(* ===== verification/CacherRead.v ===== *)
(** * Walks over a range of buffers: [is_cached], [map_read], [map_write] and [writex]

    [map_read] leaves every head as it is and adds one for each gap; it returns
    the heads of the range in their order, sorted by what can be read from
    them. *)

From stdpp Require Import sorting.
From S2P Require Import Prelude StdMap IntervalSet SnapSet OsdMapping Striper Cacher.
From S2P Require Import CacherSpec.

Implicit Types (d : buffers) (b e : BufferHead) (c : cache) (k x i : Z).

(** ** A head added or extended *)

Definition in_range (lo hi x : Z) : Prop := lo <= x < hi.
#[export] Instance in_range_dec lo hi x : Decision (in_range lo hi x).
Proof. unfold in_range. apply _. Defined.

(** No other head reaches into the range. *)
Definition clear_of d (k hi : Z) : Prop := ∀ i e, map_find d i = Some e → i = k ∨ bh_end e <= k ∨ hi <= i.

Lemma shape_put d k b : shape d → head_ok k b → clear_of d k (bh_end b) → shape (map_put d k b).
Proof.
  intros Hd Hb Hc. pose proof (s_ord d Hd) as Ho. constructor; [by apply map_put_ordered|..].
  - intros i e. rewrite map_find_put by done. case_decide as E; [intros [= <-]; by subst|apply Hd].
  - destruct Hb as [Es _ Hlen _ _ _]. intros i e j e' [[-> ->]|[E1 Hi]]%(find_put_cases _ _ _ _ _ Ho) [[-> ->]|[E2 Hj]]%(find_put_cases _ _ _ _ _ Ho) Hlt; [lia| | |].
    + destruct (Hc _ _ Hj) as [?|[?|?]]; [lia| |done]. destruct (s_head d Hd _ _ Hj) as [Es' _ Hlen' _ _ _]. unfold bh_end in *. lia.
    + destruct (Hc _ _ Hi) as [?|[?|?]]; [lia|done|]. unfold bh_end in *. lia.
    + by apply (s_apart d Hd _ _ _ _ Hi Hj).
Qed.

Lemma view_put d k b x : shape d → shape (map_put d k b) → (∀ b0, map_find d k = Some b0 → bh_end b0 <= bh_end b) →
  view (map_put d k b) x = if decide (in_range k (bh_end b) x) then Some (cell_of b x) else view d x.
Proof.
  intros Hd Hd' Hold. pose proof (s_ord d Hd) as Ho. unfold view, in_range. case_decide as Hx.
  - by rewrite (head_at_find _ k b x Hd'); [|by rewrite map_find_put, decide_True|].
  - destruct (head_at d x) as [e|] eqn:E.
    + apply head_at_spec in E as [He Hxe]; [|done]. rewrite (head_at_find _ (bh_start e) e x Hd'); [done| |done]. rewrite map_find_put by done.
      rewrite decide_False; [done|]. intros E'. rewrite E' in He, Hxe. specialize (Hold _ He). lia.
    + rewrite (proj2 (head_at_none _ x Hd')); [done|]. intros i e. rewrite map_find_put by done. case_decide; [intros [= <-]; by subst|].
      by apply (proj1 (head_at_none d x Hd) E).
Qed.
Lemma filled_put d k b : ordered d → filled d → data_ok b → filled (map_put d k b).
Proof. intros Ho Hf Hb i e. rewrite map_find_put by done. case_decide; [by intros [= <-]|apply Hf]. Qed.

(** A head removed. *)
Lemma shape_del d k : shape d → shape (map_del d k).
Proof.
  intros Hd. constructor; [apply map_del_ordered, Hd|..]; intros i e; rewrite map_find_del; (case_decide; [done|]); [apply Hd|].
  intros Hi j e'. rewrite map_find_del. case_decide; [done|]. by apply (s_apart _ Hd).
Qed.
Lemma filled_del d k : filled d → filled (map_del d k).
Proof. intros Hf i e. rewrite map_find_del. case_decide; [done|apply Hf]. Qed.
Lemma view_del d k b x : shape d → map_find d k = Some b → view (map_del d k) x = if decide (in_range k (bh_end b) x) then None else view d x.
Proof.
  intros Hd Hb. pose proof (shape_del d k Hd) as Hd'. unfold view, in_range. case_decide as Hx.
  - rewrite (proj2 (head_at_none _ x Hd')); [done|]. intros i e. rewrite map_find_del. case_decide as Hi; [done|]. intros He Hxe. by destruct (heads_meet d i e k b x Hd He Hb Hxe Hx).
  - destruct (head_at d x) as [e|] eqn:E.
    + apply head_at_spec in E as [He Hxe]; [|done]. rewrite (head_at_find _ (bh_start e) e x Hd'); [done| |done]. rewrite map_find_del, decide_False; [done|].
      intros E'. rewrite E', Hb in He. injection He as <-. destruct (s_head d Hd _ _ Hb) as [Es _ _ _ _ _]. lia.
    + rewrite (proj2 (head_at_none _ x Hd')); [done|]. intros i e. rewrite map_find_del. case_decide; [done|]. by apply (proj1 (head_at_none d x Hd) E).
Qed.

(** ** Positions *)

(** The iterator is at the first head that ends after [cur]. *)
Definition p_ok d (p : option Z) (cur : Z) : Prop :=
  match p with
  | Some k => ∃ b, map_find d k = Some b ∧ cur < bh_end b ∧ ∀ i e, map_find d i = Some e → cur < bh_end e → k <= i
  | None => ∀ i e, map_find d i = Some e → bh_end e <= cur
  end.

Lemma p_ok_lower_bound d off : shape d → p_ok d (data_lower_bound d off) off.
Proof.
  intros Hd. destruct (data_lower_bound d off) as [k|] eqn:E; simpl; [by apply data_lower_bound_some|by apply data_lower_bound_none].
Qed.
(** Past a head. *)
Lemma p_ok_after d k b : shape d → map_find d k = Some b → p_ok d (after d k) (bh_end b).
Proof.
  intros Hd Hf. pose proof (s_ord d Hd) as Ho. unfold after. destruct (lower_bound d (k + 1)) as [j|] eqn:E; simpl.
  - destruct (lower_bound_some d (k + 1) j Ho E) as ([e He] & Hlt & Hmin). exists e. destruct (s_head d Hd _ _ He) as [Es _ Hlen _ _ _].
    split_and!; [done|pose proof (s_apart d Hd _ _ _ _ Hf He ltac:(lia)); unfold bh_end in *; lia|]. intros i ei Hi Hlt'. apply Hmin; [by eexists|].
    destruct (Z.le_gt_cases (k + 1) i) as [|Hle]; [done|]. exfalso. destruct (Z.eq_dec i k) as [->|]; [rewrite Hf in Hi; injection Hi as <-; lia|].
    pose proof (s_apart d Hd _ _ _ _ Hi Hf ltac:(lia)). destruct (s_head d Hd _ _ Hf) as [Es' _ Hlen' _ _ _]. unfold bh_end in *. lia.
  - intros i ei Hi. pose proof (lower_bound_none d (k + 1) E i ltac:(by eexists)). destruct (Z.eq_dec i k) as [->|]; [rewrite Hf in Hi; injection Hi as <-; lia|].
    pose proof (s_apart d Hd _ _ _ _ Hi Hf ltac:(lia)). destruct (s_head d Hd _ _ Hf) as [Es' _ Hlen' _ _ _]. unfold bh_end in *. lia.
Qed.

(** The turns left: two for each head from the iterator on, one for a last gap. *)
Definition heads_from d k : nat := length (filter (λ a : Z * BufferHead, k <= a.1) d).
Definition turns d (p : option Z) (cur : Z) : nat :=
  match p with None => 1 | Some k => (2 * heads_from d k + (if (k <=? cur)%Z then 0 else 1))%nat end.

Lemma filter_incl_length (P Q : Z * BufferHead → Prop) `{∀ a, Decision (P a), ∀ a, Decision (Q a)} d :
  (∀ a, P a → Q a) → (length (filter P d) <= length (filter Q d))%nat.
Proof.
  intros HPQ. unfold buffers in *. induction d as [|a d IH]; [done|]. rewrite !filter_cons. repeat case_decide; simpl; [lia|naive_solver|lia|lia].
Qed.
Lemma heads_from_after d k b : ordered d → map_find d k = Some b → ∀ j, k < j → (S (heads_from d j) <= heads_from d k)%nat.
Proof.
  unfold heads_from, ordered, buffers in *. induction d as [|[i e] d IH]; [done|]. intros Ho Hf j Hj. apply StronglySorted_inv in Ho as [Ho Hi]. simpl in Hf.
  rewrite !filter_cons. simpl. destruct (Z.eqb_spec i k) as [->|Hn].
  - rewrite decide_False, decide_True by lia. simpl. apply le_n_S, filter_incl_length. intros a. lia.
  - specialize (IH Ho Hf j Hj). repeat case_decide; simpl; lia.
Qed.
Lemma heads_from_le d k : (heads_from d k <= length d)%nat.
Proof. unfold heads_from. apply length_filter. Qed.

Lemma turns_after d k b cur cur' : shape d → map_find d k = Some b → k <= cur → (S (turns d (after d k) cur') <= turns d (Some k) cur)%nat.
Proof.
  intros Hd Hf Hle. pose proof (s_ord d Hd) as Ho. simpl. rewrite (proj2 (Z.leb_le _ _)) by done.
  destruct (after d k) as [j|] eqn:E; simpl.
  - destruct (lower_bound_some d (k + 1) j Ho E) as ([e He] & Hlt & _). pose proof (heads_from_after d k b Ho Hf j ltac:(lia)). destruct (j <=? cur'); lia.
  - pose proof (heads_from_after d k b Ho Hf (k + 1) ltac:(lia)). lia.
Qed.
Lemma turns_start d p cur : (turns d p cur <= walk_fuel d)%nat.
Proof. unfold turns, walk_fuel. destruct p as [k|]; [|lia]. pose proof (heads_from_le d k). destruct (k <=? cur); lia. Qed.

(** A head put below the iterator does not count. *)
Lemma heads_from_put d k j b : ordered d → j < k → heads_from (map_put d j b) k = heads_from d k.
Proof.
  unfold heads_from, ordered, buffers in *. intros Ho Hlt. induction d as [|[i e] d IH].
  - unfold map_put. rewrite filter_cons. simpl. by rewrite decide_False by lia.
  - apply StronglySorted_inv in Ho as [Ho Hi]. unfold map_put; fold (@map_put BufferHead). destruct (Z.ltb_spec i j).
    + rewrite !filter_cons. specialize (IH Ho). simpl. case_decide; simpl; lia.
    + destruct (Z.eqb_spec i j) as [->|]; rewrite !filter_cons; simpl; rewrite ?(decide_False (P := k <= j)) by lia; done.
Qed.

(** ** [is_cached] *)

Lemma is_cached_ok d fuel p cur left : shape d → p_ok d p cur → 0 <= left → (turns d p cur <= fuel)%nat →
  ∃ r, is_cached_loop fuel d p cur left = Ok r ∧ (r = true ↔ ∀ x, cur <= x < cur + left → is_Some (head_at d x)).
Proof.
  intros Hd. revert p cur left. induction fuel as [|fuel IH]; intros p cur left Hp Hl Hf.
  - exfalso. destruct p as [k|]; simpl in Hf; [|lia]. destruct Hp as (b & Hb & _). pose proof (heads_from_after d k b (s_ord d Hd) Hb (k + 1) ltac:(lia)). lia.
  - cbn [is_cached_loop]. destruct (Z.leb_spec left 0) as [H0|H0]; [exists true; split; [done|]; split; [intros _ x Hx; lia|done]|].
    destruct p as [k|]; simpl in Hp.
    + destruct Hp as (b & Hb & Hlt & Hmin). destruct (Z.leb_spec k cur) as [Hle|Hgt].
      * rewrite Hb. set (n := Z.min (bh_end b - cur) left).
        destruct (decide (left - n = 0)) as [E0|E0].
        -- exists true. assert (∀ f, is_cached_loop f d (after d k) (cur + n) (left - n) = Ok true) as Ef by (intros f; rewrite E0; by destruct f).
           split; [apply Ef|]. split; [|done]. intros _ x Hx. exists b. apply (head_at_find d k b x Hd Hb). lia.
        -- assert (n = bh_end b - cur) as En by lia. destruct (IH (after d k) (cur + n) (left - n)) as (r & E & Hr).
           ++ replace (cur + n) with (bh_end b) by lia. by apply p_ok_after.
           ++ lia.
           ++ pose proof (turns_after d k b cur (cur + n) Hd Hb Hle). lia.
           ++ exists r. split; [done|]. rewrite Hr. split; intros Hall x Hx; [|apply Hall; lia].
              destruct (Z.lt_ge_cases x (bh_end b)); [exists b; apply (head_at_find d k b x Hd Hb); lia|apply Hall; lia].
      * exists false. split; [done|]. split; [done|]. intros Hall. destruct (Hall cur ltac:(lia)) as [e He]. apply head_at_spec in He as [He Hx]; [|done].
        specialize (Hmin _ _ He ltac:(lia)). lia.
    + exists false. split; [done|]. split; [done|]. intros Hall. destruct (Hall cur ltac:(lia)) as [e He]. apply head_at_spec in He as [He Hx]; [|done].
      specialize (Hp _ _ He). lia.
Qed.

(** ** [map_read] *)

(** The heads of a range, each at the first offset of the range it holds. *)
Fixpoint chain d (cur stop : Z) (l : list (Z * Z)) : Prop :=
  match l with
  | [] => stop <= cur
  | (o, k) :: l => o = cur ∧ cur < stop ∧ ∃ b, map_find d k = Some b ∧ k <= cur < bh_end b ∧ chain d (Z.min (bh_end b) stop) stop l
  end.

Definition state_at d (k : Z) : bhstate := match map_find d k with Some b => bh_state b | None => STATE_MISSING end.
Definition readable (s : bhstate) : bool := match s with STATE_CLEAN | STATE_DIRTY | STATE_TX | STATE_ZERO => true | _ => false end.
Definition pick d (f : bhstate → bool) (l : list (Z * Z)) : list (Z * Z) := filter (λ a, f (state_at d a.2) = true) l.

(** The heads found so far, and those of [l]. *)
Definition mapped_with d (m : mapped) (l : list (Z * Z)) : mapped :=
  Mapped (hits m ++ pick d readable l) (missing m ++ pick d (λ s, bool_decide (s = STATE_MISSING)) l)
    (rx m ++ pick d (λ s, bool_decide (s = STATE_RX)) l) (errors m ++ pick d (λ s, bool_decide (s = STATE_ERROR)) l).
Definition mapped_below (m : mapped) (cur : Z) : Prop :=
  ∀ o, o ∈ keys (hits m) ∨ o ∈ keys (missing m) ∨ o ∈ keys (rx m) ∨ o ∈ keys (errors m) → o < cur.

++++++++++

**INSTRUCTIONS FOR THE TASK:** Find all lines in the records that hold the word "repeat". Copy them.

**WRITTEN SOLUTION:**
  intros HPQ. unfold buffers in *. induction d as [|a d IH]; [done|]. rewrite !filter_cons. repeat case_decide; simpl; [lia|naive_solver|lia|lia].
  - specialize (IH Ho Hf j Hj). repeat case_decide; simpl; lia.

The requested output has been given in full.